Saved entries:
%%

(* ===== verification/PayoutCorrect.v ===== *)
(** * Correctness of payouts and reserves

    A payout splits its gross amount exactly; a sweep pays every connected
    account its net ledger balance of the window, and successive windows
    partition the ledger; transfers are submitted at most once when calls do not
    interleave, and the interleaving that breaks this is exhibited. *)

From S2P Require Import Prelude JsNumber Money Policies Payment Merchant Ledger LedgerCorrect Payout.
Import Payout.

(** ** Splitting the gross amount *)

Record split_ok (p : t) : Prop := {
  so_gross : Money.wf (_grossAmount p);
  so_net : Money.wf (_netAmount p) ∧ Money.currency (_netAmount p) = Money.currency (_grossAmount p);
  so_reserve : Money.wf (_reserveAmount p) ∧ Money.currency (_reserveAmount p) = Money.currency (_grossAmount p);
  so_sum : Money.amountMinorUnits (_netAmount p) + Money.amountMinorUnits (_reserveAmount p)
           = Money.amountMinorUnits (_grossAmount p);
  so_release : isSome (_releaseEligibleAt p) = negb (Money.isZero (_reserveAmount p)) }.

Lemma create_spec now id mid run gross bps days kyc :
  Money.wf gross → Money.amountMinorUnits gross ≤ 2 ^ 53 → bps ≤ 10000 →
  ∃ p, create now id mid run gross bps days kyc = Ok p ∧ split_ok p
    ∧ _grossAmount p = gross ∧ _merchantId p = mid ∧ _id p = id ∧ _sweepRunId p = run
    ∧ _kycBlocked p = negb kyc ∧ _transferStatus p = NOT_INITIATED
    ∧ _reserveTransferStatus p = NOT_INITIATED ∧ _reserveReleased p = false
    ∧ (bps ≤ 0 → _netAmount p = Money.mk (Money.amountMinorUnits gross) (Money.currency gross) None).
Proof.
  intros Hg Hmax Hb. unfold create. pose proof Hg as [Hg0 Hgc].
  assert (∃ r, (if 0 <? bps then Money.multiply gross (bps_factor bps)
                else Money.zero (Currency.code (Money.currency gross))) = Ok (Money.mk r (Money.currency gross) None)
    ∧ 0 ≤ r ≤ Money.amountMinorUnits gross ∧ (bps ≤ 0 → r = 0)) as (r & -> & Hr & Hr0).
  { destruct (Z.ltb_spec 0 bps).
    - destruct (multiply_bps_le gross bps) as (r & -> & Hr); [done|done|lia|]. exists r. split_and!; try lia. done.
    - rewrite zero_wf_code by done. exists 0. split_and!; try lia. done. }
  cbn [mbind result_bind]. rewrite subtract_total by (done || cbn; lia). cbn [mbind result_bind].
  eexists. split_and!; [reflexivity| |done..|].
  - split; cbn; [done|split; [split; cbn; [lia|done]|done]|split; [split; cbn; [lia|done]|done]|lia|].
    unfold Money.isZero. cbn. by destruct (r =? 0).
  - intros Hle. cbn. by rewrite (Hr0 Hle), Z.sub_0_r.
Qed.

%%
%%

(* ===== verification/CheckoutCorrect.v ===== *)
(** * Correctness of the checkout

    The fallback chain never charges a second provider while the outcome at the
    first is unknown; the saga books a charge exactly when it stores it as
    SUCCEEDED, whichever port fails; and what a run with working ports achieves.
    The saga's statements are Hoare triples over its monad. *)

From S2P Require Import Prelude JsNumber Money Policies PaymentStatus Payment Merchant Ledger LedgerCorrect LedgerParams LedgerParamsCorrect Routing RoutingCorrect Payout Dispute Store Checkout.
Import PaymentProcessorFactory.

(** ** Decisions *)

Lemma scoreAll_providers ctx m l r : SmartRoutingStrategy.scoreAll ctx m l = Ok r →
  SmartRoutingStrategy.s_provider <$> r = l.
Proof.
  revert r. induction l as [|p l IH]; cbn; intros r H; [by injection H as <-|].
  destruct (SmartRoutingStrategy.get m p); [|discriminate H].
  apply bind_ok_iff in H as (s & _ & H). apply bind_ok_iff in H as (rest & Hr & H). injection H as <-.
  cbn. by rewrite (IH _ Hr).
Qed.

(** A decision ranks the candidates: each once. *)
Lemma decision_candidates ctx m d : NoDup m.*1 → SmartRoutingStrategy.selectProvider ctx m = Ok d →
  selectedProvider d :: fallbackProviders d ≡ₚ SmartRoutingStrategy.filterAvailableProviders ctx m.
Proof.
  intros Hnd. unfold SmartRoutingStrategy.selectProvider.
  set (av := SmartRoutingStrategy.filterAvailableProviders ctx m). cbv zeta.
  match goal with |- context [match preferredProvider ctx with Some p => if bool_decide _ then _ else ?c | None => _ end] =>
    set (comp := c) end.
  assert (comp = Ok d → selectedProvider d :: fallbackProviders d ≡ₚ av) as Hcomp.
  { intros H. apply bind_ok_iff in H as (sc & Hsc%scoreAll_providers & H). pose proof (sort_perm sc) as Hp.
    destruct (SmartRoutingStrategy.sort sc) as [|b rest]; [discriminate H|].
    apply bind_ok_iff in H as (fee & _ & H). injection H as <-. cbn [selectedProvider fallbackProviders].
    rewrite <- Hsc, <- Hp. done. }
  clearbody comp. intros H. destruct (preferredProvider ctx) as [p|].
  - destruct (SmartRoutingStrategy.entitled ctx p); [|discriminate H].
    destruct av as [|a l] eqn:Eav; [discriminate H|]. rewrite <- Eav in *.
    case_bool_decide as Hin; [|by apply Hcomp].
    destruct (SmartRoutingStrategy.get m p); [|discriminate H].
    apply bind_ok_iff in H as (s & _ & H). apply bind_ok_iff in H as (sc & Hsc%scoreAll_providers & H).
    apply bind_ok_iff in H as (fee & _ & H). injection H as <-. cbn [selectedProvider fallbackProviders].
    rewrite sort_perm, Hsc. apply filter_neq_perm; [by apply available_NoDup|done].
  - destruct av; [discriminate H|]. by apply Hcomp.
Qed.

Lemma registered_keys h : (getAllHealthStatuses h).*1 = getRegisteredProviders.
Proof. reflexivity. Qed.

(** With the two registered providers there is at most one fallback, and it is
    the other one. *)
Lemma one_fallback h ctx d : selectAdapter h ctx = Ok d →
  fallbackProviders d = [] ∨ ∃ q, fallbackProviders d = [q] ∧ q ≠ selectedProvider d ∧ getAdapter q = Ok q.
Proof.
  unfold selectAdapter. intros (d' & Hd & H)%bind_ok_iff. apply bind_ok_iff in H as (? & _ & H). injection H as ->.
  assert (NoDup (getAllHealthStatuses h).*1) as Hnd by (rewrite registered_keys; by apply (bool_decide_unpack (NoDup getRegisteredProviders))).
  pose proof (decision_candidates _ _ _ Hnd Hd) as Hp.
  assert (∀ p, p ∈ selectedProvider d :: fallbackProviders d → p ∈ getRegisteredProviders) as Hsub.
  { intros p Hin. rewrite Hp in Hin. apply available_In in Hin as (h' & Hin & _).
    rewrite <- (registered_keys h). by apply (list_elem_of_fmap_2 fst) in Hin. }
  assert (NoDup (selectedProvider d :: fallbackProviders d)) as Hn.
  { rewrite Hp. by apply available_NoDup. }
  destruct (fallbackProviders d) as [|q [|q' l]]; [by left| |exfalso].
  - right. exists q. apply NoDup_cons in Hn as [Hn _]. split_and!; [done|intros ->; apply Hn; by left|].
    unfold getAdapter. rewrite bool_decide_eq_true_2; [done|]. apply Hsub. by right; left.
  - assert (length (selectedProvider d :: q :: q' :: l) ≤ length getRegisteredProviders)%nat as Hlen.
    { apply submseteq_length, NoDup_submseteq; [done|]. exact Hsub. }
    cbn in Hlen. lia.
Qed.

%%
%%

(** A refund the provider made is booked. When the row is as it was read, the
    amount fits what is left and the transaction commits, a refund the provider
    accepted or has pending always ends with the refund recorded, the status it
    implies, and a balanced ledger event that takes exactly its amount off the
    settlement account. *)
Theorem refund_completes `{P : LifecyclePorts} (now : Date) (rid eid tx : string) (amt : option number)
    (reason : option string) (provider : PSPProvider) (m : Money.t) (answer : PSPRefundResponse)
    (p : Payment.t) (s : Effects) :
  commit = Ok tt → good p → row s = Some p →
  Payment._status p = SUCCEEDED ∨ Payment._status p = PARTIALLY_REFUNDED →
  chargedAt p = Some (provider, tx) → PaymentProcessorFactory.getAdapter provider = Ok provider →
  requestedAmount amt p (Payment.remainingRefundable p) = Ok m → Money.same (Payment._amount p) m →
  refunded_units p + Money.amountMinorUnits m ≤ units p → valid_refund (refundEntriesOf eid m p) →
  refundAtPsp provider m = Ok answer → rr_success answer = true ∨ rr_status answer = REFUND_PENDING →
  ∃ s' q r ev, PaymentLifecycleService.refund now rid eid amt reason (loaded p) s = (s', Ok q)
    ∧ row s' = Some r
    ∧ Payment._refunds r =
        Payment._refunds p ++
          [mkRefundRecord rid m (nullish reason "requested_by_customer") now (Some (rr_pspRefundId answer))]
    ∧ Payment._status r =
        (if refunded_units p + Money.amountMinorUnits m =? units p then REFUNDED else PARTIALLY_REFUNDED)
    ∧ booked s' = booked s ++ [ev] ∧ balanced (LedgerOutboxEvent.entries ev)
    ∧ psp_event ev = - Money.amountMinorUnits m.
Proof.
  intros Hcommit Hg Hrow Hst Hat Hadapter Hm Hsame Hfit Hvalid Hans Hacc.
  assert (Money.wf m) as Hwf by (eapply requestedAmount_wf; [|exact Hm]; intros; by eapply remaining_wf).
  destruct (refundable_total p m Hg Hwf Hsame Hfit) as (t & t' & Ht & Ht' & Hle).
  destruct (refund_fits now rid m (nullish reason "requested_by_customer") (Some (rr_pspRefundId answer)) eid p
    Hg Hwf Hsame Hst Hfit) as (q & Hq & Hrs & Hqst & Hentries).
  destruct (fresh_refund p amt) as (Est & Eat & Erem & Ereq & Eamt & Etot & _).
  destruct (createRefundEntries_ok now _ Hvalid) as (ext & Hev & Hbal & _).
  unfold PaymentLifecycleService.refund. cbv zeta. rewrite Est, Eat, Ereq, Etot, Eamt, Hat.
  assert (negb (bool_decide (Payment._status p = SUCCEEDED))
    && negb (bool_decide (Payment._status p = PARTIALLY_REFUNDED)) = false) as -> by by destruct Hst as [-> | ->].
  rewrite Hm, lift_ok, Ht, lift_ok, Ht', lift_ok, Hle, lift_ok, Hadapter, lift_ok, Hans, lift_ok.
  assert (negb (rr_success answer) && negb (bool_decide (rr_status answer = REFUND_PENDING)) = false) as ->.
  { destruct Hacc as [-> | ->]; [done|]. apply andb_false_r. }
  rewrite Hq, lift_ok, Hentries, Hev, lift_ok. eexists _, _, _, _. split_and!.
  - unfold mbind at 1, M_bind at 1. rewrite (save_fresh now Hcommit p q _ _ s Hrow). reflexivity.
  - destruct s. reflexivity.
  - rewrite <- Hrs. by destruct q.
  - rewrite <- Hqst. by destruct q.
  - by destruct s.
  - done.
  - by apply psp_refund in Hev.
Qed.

%%

**PROBLEM TO WORK ON:** Reproduce, character for character, only the lines of the preceding data that start at the line with "(p : Payment.t)" and end at the line with "intros Hcommit Hg", both included.

**ANSWER BOX:**
    (p : Payment.t) (s : Effects) :
  commit = Ok tt → good p → row s = Some p →
  Payment._status p = SUCCEEDED ∨ Payment._status p = PARTIALLY_REFUNDED →
  chargedAt p = Some (provider, tx) → PaymentProcessorFactory.getAdapter provider = Ok provider →
  requestedAmount amt p (Payment.remainingRefundable p) = Ok m → Money.same (Payment._amount p) m →
  refunded_units p + Money.amountMinorUnits m ≤ units p → valid_refund (refundEntriesOf eid m p) →
  refundAtPsp provider m = Ok answer → rr_success answer = true ∨ rr_status answer = REFUND_PENDING →
  ∃ s' q r ev, PaymentLifecycleService.refund now rid eid amt reason (loaded p) s = (s', Ok q)
    ∧ row s' = Some r
    ∧ Payment._refunds r =
        Payment._refunds p ++
          [mkRefundRecord rid m (nullish reason "requested_by_customer") now (Some (rr_pspRefundId answer))]
    ∧ Payment._status r =
        (if refunded_units p + Money.amountMinorUnits m =? units p then REFUNDED else PARTIALLY_REFUNDED)
    ∧ booked s' = booked s ++ [ev] ∧ balanced (LedgerOutboxEvent.entries ev)
    ∧ psp_event ev = - Money.amountMinorUnits m.
Proof.
  intros Hcommit Hg Hrow Hst Hat Hadapter Hm Hsame Hfit Hvalid Hans Hacc.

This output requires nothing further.